Moldavsky: –Y la obra de Adolfo Luna está capturada en el Museo de La Rioja; yo la pude grabar porque en un momento fue editada, y esas viejas ediciones están en la biblioteca de Juan José Castro y las copié; pero si no, no es posible acceder.
Telerman: –Y no sabemos qué pasó con la biblioteca del Colón; allí había muchas obras orquestales. 
–De todas las actividades que han organizado, ¿cuáles les han brindado las mayores satisfacciones?
Telerman: –Yo creo que los concursos de interpretación sobre música argentina, que venimos organizando desde el año 2007, son los que mejor resultaron: se les da difusión, la gente los pone en sus currículums. El primero fue de canto y piano, el segundo de cuerdas, después de guitarra y el último de vientos y piano. Como las obras son impuestas, los participantes se ven obligados a aprender un repertorio nuevo que después, ganen o no, lo incluyen en sus recitales; es una manera más de difundir esas obras. Además, esos jóvenes empiezan a interiorizarse de un repertorio que no sabían que existía, porque en general los programas de los conservatorios piden “una obra argentina”, y los alumnos la dejan para lo último y buscan una cortita para cumplir; en cambio, los conservatorios de Brasil, por ejemplo, tienen la materia Música Brasileña, y otro tanto sucede en España. Los concursos están entre nuestros logros de este momento, en que tenemos pocas posibilidades de hacer cosas: apenas conseguimos que el Fondo Nacional de las Artes nos dé un poquito de plata y nos alcanza para los premios; los jurados, que son muy importantes, lo saben y vienen prácticamente de buena voluntad.

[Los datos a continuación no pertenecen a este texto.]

Lemma matched_iff_eight_digits (s : string) :
  fst (Regexp.MatchString "^[0-9]{8}$" s) = true <-> eightAsciiDigits s.
Proof.
  unfold Regexp.MatchString. rewrite Compile_cep_pattern. cbn [fst].
  rewrite search_cepRegex. unfold eightAsciiDigits. rewrite <- stripRange_all.
  destruct (stripRange "0" "9" 8 s) as [[|c rest]|]; split; congruence.
Qed.

(** C2. For every string, each copy of [isValidCEP] (the gateway's and the
    orchestrator's) answers true exactly when the string consists of eight
    ASCII digits and nothing else, and the two copies agree. *)
Theorem isValidCEP_iff_eight_ascii_digits (s : string) :
  (ServiceA.isValidCEP s = true <-> eightAsciiDigits s)
  /\ (ServiceB.isValidCEP s = true <-> eightAsciiDigits s)
  /\ ServiceA.isValidCEP s = ServiceB.isValidCEP s.
Proof.
  assert (HA : ServiceA.isValidCEP s = fst (Regexp.MatchString "^[0-9]{8}$" s)).
  { unfold ServiceA.isValidCEP. now destruct (Regexp.MatchString "^[0-9]{8}$" s). }
  assert (HB : ServiceB.isValidCEP s = fst (Regexp.MatchString "^[0-9]{8}$" s)).
  { unfold ServiceB.isValidCEP. now destruct (Regexp.MatchString "^[0-9]{8}$" s). }
  rewrite HA, HB.
  split; [apply matched_iff_eight_digits | split; [apply matched_iff_eight_digits | reflexivity]].
Qed.

(** ** Responses and effects *)

Lemma Error_fresh (text : string) (code : nat) :
  Http.Error Http.NewResponseWriter text code
  = Http.mkWriter textHeader (Some (code, textHeader)) (text +:+ newline) 0.
Proof. reflexivity. Qed.

Lemma errorResponse_fresh (text : string) (code : nat) :
  errorResponse code text (Http.Error Http.NewResponseWriter text code).
Proof. rewrite Error_fresh. repeat split. Qed.

Lemma fetchLocation_tracer (lib : Lib) (world : World) (ctx : Trace.Context) (cep : string)
    (st : state) :
  tracer (snd (ServiceB.fetchLocation lib world ctx cep st))
  = Trace.mkTracer (S (Trace.nextSpan (tracer st)))
      (Trace.events (tracer st)
       ++ [Trace.SpanStart (Trace.nextSpan (tracer st)) "fetchLocation-viacep"
             (Trace.currentSpan ctx);
           Trace.SpanEnd (Trace.nextSpan (tracer st))]).
Proof.
  unfold ServiceB.fetchLocation. unfold_effects. simpl.
  destruct_matches; unfold Trace.Finish, Trace.record; simpl;
    now rewrite <- app_assoc.
Qed.
(** C10. [cleanup_temp_files] returns at once on [None]; entries that are
    [None], that have no truthy temporary file, or whose temporary file
    does not exist are skipped: the call returns, no file is touched and
    [os.unlink] is not called. *)
Theorem cleanup_temp_files_degenerate (can : string -> bool) (fs : FileSystem)
  (entries : list pyval) :
  cleanup_temp_files can None fs = Ok (fs, []) /\
  (Forall (skipped_entry fs) entries ->
   cleanup_temp_files can (Some entries) fs = Ok (fs, [])).
Proof.
  split; [reflexivity|].
  intros H. unfold cleanup_temp_files. apply cleanup_loop_skipped. exact H.
Qed.

(** C10 on a list with a [None] entry, a record without temporary file, a
    record whose temporary file is [None], one whose temporary file is the
    empty string and one whose temporary file is already gone. *)
Lemma cleanup_temp_files_degenerate_witness :
  cleanup_temp_files (fun _ => true)
    (Some [ PyNone;
            PyDict [("path", PyStr "/photos/a.jpg")];
            PyDict [("path", PyStr "/photos/a.jpg"); ("temp_file", PyNone)];
            PyDict [("temp_file", PyStr EmptyString)];
            PyDict [("temp_file", PyStr "/tmp/gone.jpg")] ])
    ["/photos/a.jpg"] = Ok (["/photos/a.jpg"], []).
Proof.
  apply cleanup_temp_files_degenerate.
  apply Forall_cons; [left; reflexivity|].
  apply Forall_cons;
    [right; eexists; split; [reflexivity|]; left; reflexivity|].
  apply Forall_cons;
    [right; eexists; split; [reflexivity|]; left; reflexivity|].
  apply Forall_cons;
    [right; eexists; split; [reflexivity|]; left; reflexivity|].
  apply Forall_cons; [|apply Forall_nil].
  right. eexists. split; [reflexivity|]. right.
  exists "/tmp/gone.jpg". split; reflexivity.
Defined.
Section SplitterProperties.
Context {FS : Type} {ink : Pyinkscape FS}.

Lemma M_bind_run {A B} (m : M FS A) (f : A -> M FS B) (w : World FS) :
  (m ≫= f) w =
  match m w with
  | (w', Ok a) => f a w'
  | (w', Raise e) => (w', Raise e)
  end.
Proof. done. Qed.

Lemma M_ret_run {A} (a : A) (w : World FS) : (mret a : M FS A) w = (w, Ok a).
Proof. done. Qed.

Lemma delete_loop (k : str) (ls : list InkscapeLayer) (w : World FS)
    (h : list Canvas) (c : Canvas) :
  heap w = h ++ [c] ->
  for_each (fun l => if decide (ID l ≠ k) then delete (length h) l else mret ()) ls w
  = ({| fs := fs w; heap := h ++ [prune k ls c]; rendered := rendered w |}, Ok ()).
Proof.
  revert w c. induction ls as [|x ls IH]; intros w c Hw.
  - cbn [for_each]. rewrite M_ret_run. destruct w; simpl in *; by subst.
  - cbn [for_each]. rewrite M_bind_run.
    destruct (decide (ID x ≠ k)) as [Hne|Heq].
    + unfold delete at 1. cbn iota beta.
      rewrite (IH _ (remove_node x c)).
      * simpl. unfold prune. cbn [foldl]. by rewrite decide_True.
      * simpl. rewrite Hw. rewrite (alter_app_r_alt _ h [c]) by lia.
        by rewrite Nat.sub_diag.
    + rewrite M_ret_run. rewrite (IH w c Hw).
      unfold prune. cbn [foldl]. by rewrite decide_False.
Qed.

Lemma deref_run (canvas : nat) (w : World FS) (cv : Canvas) :
  heap w !! canvas = Some cv -> deref canvas w = (w, Ok cv).
Proof. intros H. unfold deref. by rewrite H. Qed.

Lemma copy_with_only_this_layer_run (canvas : nat) (layer : Layer)
    (w : World FS) (cv : Canvas) :
  heap w !! canvas = Some cv ->
  copy_with_only_this_layer canvas layer w
  = ({| fs := fs w; heap := heap w ++ [only (Layer_ID layer) cv];
        rendered := rendered w |}, Ok (length (heap w))).
Proof.
  intros Hc. unfold copy_with_only_this_layer, deepcopy, layers.
  rewrite !M_bind_run, (deref_run _ _ _ Hc). cbn iota beta.
  unfold new at 1. cbn iota beta.
  rewrite M_bind_run, (deref_run _ _ cv); cycle 1.
  { cbn [heap]. by rewrite lookup_app_r, Nat.sub_diag by lia. }
  cbn iota beta. rewrite M_bind_run.
  rewrite (delete_loop _ cv _ (heap w) cv) by done. cbn iota beta.
  cbn [fs heap rendered]. rewrite M_ret_run.
  by rewrite (prune_only _ cv []).
Qed.

Lemma split_one_run (canvas : nat) (dir : PurePath) (base : str) (ov : bool)
    (layer : Layer) (w : World FS) (cv : Canvas) :
  heap w !! canvas = Some cv ->
  split_one canvas dir base ov layer w
  = ({| fs := (render_file (output_path_of dir base layer) ov
                 (only (Layer_ID layer) cv) (fs w)).1;
        heap := heap w ++ [only (Layer_ID layer) cv];
        rendered := rendered w
          ++ [(output_path_of dir base layer, only (Layer_ID layer) cv)] |},
     (render_file (output_path_of dir base layer) ov
        (only (Layer_ID layer) cv) (fs w)).2).
Proof.
  intros Hc. unfold split_one.
  rewrite M_bind_run, (copy_with_only_this_layer_run _ _ _ _ Hc). cbn iota beta.
  unfold render. cbn [heap fs rendered].
  rewrite lookup_app_r, Nat.sub_diag by lia. cbn [lookup list_lookup].
  by destruct (render_file _ _ _ _).
Qed.

Lemma for_each_app {A} (f : A -> M FS unit) (l1 l2 : list A) (w : World FS) :
  for_each f (l1 ++ l2) w = (for_each f l1;; for_each f l2) w.
Proof.
  revert w. induction l1 as [|x l1 IH]; intros w.
  - simpl. by rewrite M_bind_run, M_ret_run.
  - cbn [app for_each]. rewrite !M_bind_run.
    destruct (f x w) as [w1 [[]|e]]; [|done].
    by rewrite IH, M_bind_run.
Qed.

Lemma for_each_split_one (canvas : nat) (dir : PurePath) (base : str) (ov : bool)
    (cv : Canvas) (ls : list Layer) (w : World FS) :
  heap w !! canvas = Some cv ->
  heap (for_each (split_one canvas dir base ov) ls w).1 !! canvas = Some cv /\
  carried_out ov (plan dir base cv ls) (rendered w)
    (rendered (for_each (split_one canvas dir base ov) ls w).1)
    (for_each (split_one canvas dir base ov) ls w).2.
Proof.
  revert w. induction ls as [|x ls IH]; intros w Hc.
  - cbn [for_each]. rewrite M_ret_run. split; [done|].
    exists 0%nat. simpl. by rewrite app_nil_r.
  - cbn [for_each]. rewrite M_bind_run, (split_one_run _ _ _ _ _ _ _ Hc).
    set (p := output_path_of dir base x). set (doc := only (Layer_ID x) cv).
    destruct (render_file p ov doc (fs w)) as [fs1 [[]|err]] eqn:Hr; cbn [fst snd].
    + match goal with |- context [for_each _ ls ?w1] => destruct (IH w1) as [Hh Hrun] end.
      { cbn [heap]. by apply lookup_app_l_Some. }
      split; [done|]. cbn [rendered] in Hrun. destruct Hrun as (n & Hafter & Hn).
      exists (S n). split.
      * rewrite Hafter. cbn [plan fmap list_fmap take]. by rewrite <- app_assoc.
      * destruct (for_each _ ls _).2 as [[]|err].
        -- simpl. by rewrite Hn.
        -- destruct Hn as (Hn & q & d & files & Hq & Hfail). split; [simpl; lia|].
           exists q, d, files. split; [|done].
           replace (S n - 1)%nat with (S (n - 1)) by lia. done.
    + split; [cbn [heap]; by apply lookup_app_l_Some|].
      exists 1%nat. split; [done|]. split; [simpl; lia|].
      exists p, doc, (fs w). split; [done|]. by rewrite Hr.
Qed.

–¿Y cómo han producido los discos?
Telerman: –Cuando sabemos que alguna institución oficial ofrece un subsidio nos anotamos; si lo ganamos, grabamos; muchos de los discos fueron grabados así; el primero, consagrado a Drangosch, lo pagó la embajada de Alemania. Algunos se pudieron grabar con el apoyo del Fondo Metropolitano, que otorga la ciudad de Buenos Aires, pero ahora tampoco alcanza; y todavía no hemos podido grabar todo lo que fuimos haciendo en los conciertos.
Moldavsky: –Me parece muy significativo que el disco de Drangosch lo haya pagado la embajada alemana, por el simple hecho de haber sido primera generación de padres alemanes, y  por eso Alemania consideró que le debía algo. Es casi un lugar común decir que la Argentina no tuvo un Villalobos, pero yo no sé si es así: me parece una opinión muy prejuiciosa; lo que pasa es que Brasil tiene un trabajo de promoción que no tenemos nosotros, y que empieza por cuidar el patrimonio.
Carro: –Yo creo que también pasa por eso que hablamos antes, que Fulano critica a Mengano... Pienso que somos destructivos: durante muchos años se dijo, y aun hay gente que lo dice hoy, que Ginastera no tiene valor; a Piazzolla lo corrieron de todos lados... Más allá de las luchas internas que siempre existieron en la historia de la música, y que van a seguir existiendo –porque Saint-Saëns hablaba mal de Ravel y de Debussy– me parece que Brasil tiene otra política que no se refleja sólo en la música, sino en todo lo que hace. Acá parece una costumbre nacional el hecho de que todo el que viene detrás siempre destruye lo que hizo el anterior, en lugar de partir de lo bueno que este pudo haber logrado.